Ces différents dispositifs axés principalement sur la navigation composent encore la majeure partie des sites Web. Il nécessitent une lecture active et induisent des mécanismes de partage de la puissance de calcul très divers selon la généralité du processus envisagé. Pour l’artiste, la navigation emprunte principalement le protocole Http, incluant sporadiquement le téléchargement d’applets Java sur la machine servie. La quasi-totalité de l’exécution des calculs intervenant postérieurement à ce téléchargement d'applets Java ou de modules de type Schockwave sur la machine cliente. Pour l’internaute, le Web est principalement sollicité comme transmetteur de l'information, l'essentiel des activités consistant en téléchargement et navigation. Ce qui se traduit ici par le déroulement d’un dispositif en temps réel, au sens du Web, et donc par le déploiement d’une œuvre qui se donne à voir et dont le scénario est généralement pré-écrit, y compris dans ces variations. Si innombrables que soient les chemins qui peuvent parcourir l’œuvre, le visiteur n'est précisément sollicité que pour naviguer et voir. L'auteur semble alors le créateur du site, ou parfois le metteur en scène de trajets qui en fait un scénariste au sens même des logiciels utilisés pour les mettre en forme.
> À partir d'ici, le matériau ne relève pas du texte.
Lemma reachable_index_kinds (H : Host) (w : World) : reachable H w -> index_kinds w.
Proof.
  induction 1 as [lp|data w Hw IH|a w _ IH|a w _ IH|a w _ IH|name w Hw IH|m v w _ IH|f w _ IH].
  - intros idx E. discriminate E.
  - apply (index_kinds_keeps w); [| |exact IH].
    + destruct (Project_load_extends H data w) as (l & _ & _ & _ & Hh & _).
      exact (keeps_kinds_app _ _ l Hh).
    + pose proof (Project_load_frame H data w) as Ef. unfold frame_of in Ef.
      now inversion Ef.
  - now apply index_kinds_Package_load.
  - apply (preserves_Package_modules index_kinds); [apply index_kinds_Package_load | exact IH].
  - apply (preserves_Package_packages index_kinds); [apply index_kinds_Package_load | exact IH].
  - destruct (Proj._rmodules (project w)) as [idx|] eqn:Er.
    { now rewrite (Project_get_module_indexed H name w idx Er). }
    destruct (Project_get_module H name w) as [[r|e] w1] eqn:E; cbn [snd].
    + pose proof (reachable_kinds_inv H w1) as Hk1.
      destruct (Project_get_module_first H name w w1 r Er E) as (idx & w' & Ei & Ew1 & _).
      destruct (Project_iter_module_sound H w w' idx) as (_ & _ & Hi);
        [apply (reachable_heap_inv H w Hw) | exact Ei |].
      pose proof (index_sound_fills _ _ idx (fills_set_rmodules w' (Some idx)) Hi) as Hi'.
      rewrite <- Ew1 in Hi'.
      intros idx1 Eidx1 k x Hx. apply tree_module_kind.
      * apply Hk1. change w1 with (snd (Ok r, w1)). rewrite <- E.
        now apply reach_get_module.
      * assert (idx1 = idx) as ->.
        { rewrite Ew1 in Eidx1. cbn in Eidx1. congruence. }
        exact (proj1 (Hi' k x Hx)).
    + intros idx Eidx. rewrite (Project_get_module_raise H name w w1 e E) in Eidx. congruence.
  - rewrite log_unknown_var_eq. cbn [snd].
    destruct (bool_decide _); [exact IH|]. exact IH.
  - destruct (log_unknown_call_lists f w) as (Eh & _ & _ & _ & Er).
    apply (index_kinds_keeps w); [|exact Er|exact IH].
    intros a u Ha. exists u. now rewrite Eh.
Qed.
Global Instance exn_class_eq_dec : EqDecision exn_class.
Proof. solve_decision. Defined.

Fixpoint is_subclass_fuel (n : nat) (c d : exn_class) : bool :=
  bool_decide (c = d) ||
  match n, base_class c with
  | S n', Some b => is_subclass_fuel n' b d
  | _, _ => false
  end.

(** [issubclass(c, d)]; the hierarchy is four levels deep. *)
Definition is_subclass : exn_class → exn_class → bool := is_subclass_fuel 4.

(** A raised exception: its class and, when the program supplies one, the
    message it was built with. *)
Record exn : Type := mk_exn { exn_cls : exn_class; exn_msg : option string }.

Definition isinstance (e : exn) (c : exn_class) : bool := is_subclass (exn_cls e) c.

(** What a call does: return, raise, or never come back. *)
Inductive outcome (A : Type) : Type :=
  | Returns (a : A)
  | Raises (e : exn)
  | Hangs.
Global Arguments Returns {A} a.
Global Arguments Raises {A} e.
Global Arguments Hangs {A}.

(** *** Byte strings *)

Definition len {A} (l : list A) : Z := Z.of_nat (length l).

(** A slice bound: negative bounds count from the end, all bounds clip. *)
Definition clip_index (n size : Z) : Z :=
  if n <? 0 then Z.max 0 (n + size) else Z.min n size.

(** [l[lo:hi]]. *)
Definition slice {A} (lo hi : Z) (l : list A) : list A :=
  let a := clip_index lo (len l) in
  let b := clip_index hi (len l) in
  take (Z.to_nat (b - a)) (drop (Z.to_nat a) l).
4.2. Les dispositifs à altération

Les dispositifs de cet ensemble comptent sur le visiteur en tant que contributeur à une création désormais désignée comme étant collective. Par conséquent, l’action de l’internaute s’exerce non seulement sur le parcours dans une œuvre dont tous les lieux ont été définis à l'avance, mais aussi sur sa création ou re-création. L’altération la plus élémentaire - dite ici « de commande » - se limite à l’actualisation d’un processus algorithmique dont les règles et effets partiellement prédéfinis intègrent une dimension aléatoire[18]. On trouve par exemple dans cette catégorie les structures gonflables (Blimps[19]) des artistes John Canny & Eric Paulos, interfacées à l’Internet pour permettre une exploration spatiale. Ou encore, Light on the Net[20] de l’artiste Masaki Fujihata qui rend modifiable par l’Internet une sculpture lumineuse disposée dans le hall d'un immeuble de bureaux à la Préfecture de Gifu au Japon. Plus métaphoriquement, J’arrête le temps de l’artiste Fred Forest offre aux internautes le pouvoir de contrôler le flux informationnel du réseau en gelant symboliquement une portion de temps. Cette Machine à travailler le temps[21] déploie un double dispositif en et hors ligne : d’une part, se trouve le site Web sur lequel est représentée une horloge que les internautes connectés peuvent choisir d’accélérer (bouton rouge) ou de ralentir (bouton vert) ; d’autre part, le programme informatique affiche le résultat de ces actions en avançant et reculant les aiguilles d’une deuxième horloge physiquement présente sur le site de l’exposition. À l’ubiquité spatiale promue par la téléprésence, ce dispositif superpose l’étirement ou la condensation du temps, médiés et pris en charge par l’action qu’il délègue au public. Il confronte de la sorte les différentes inscriptions temporelles des participants - en et hors ligne - à la vitesse de transmission des informations par l’Internet.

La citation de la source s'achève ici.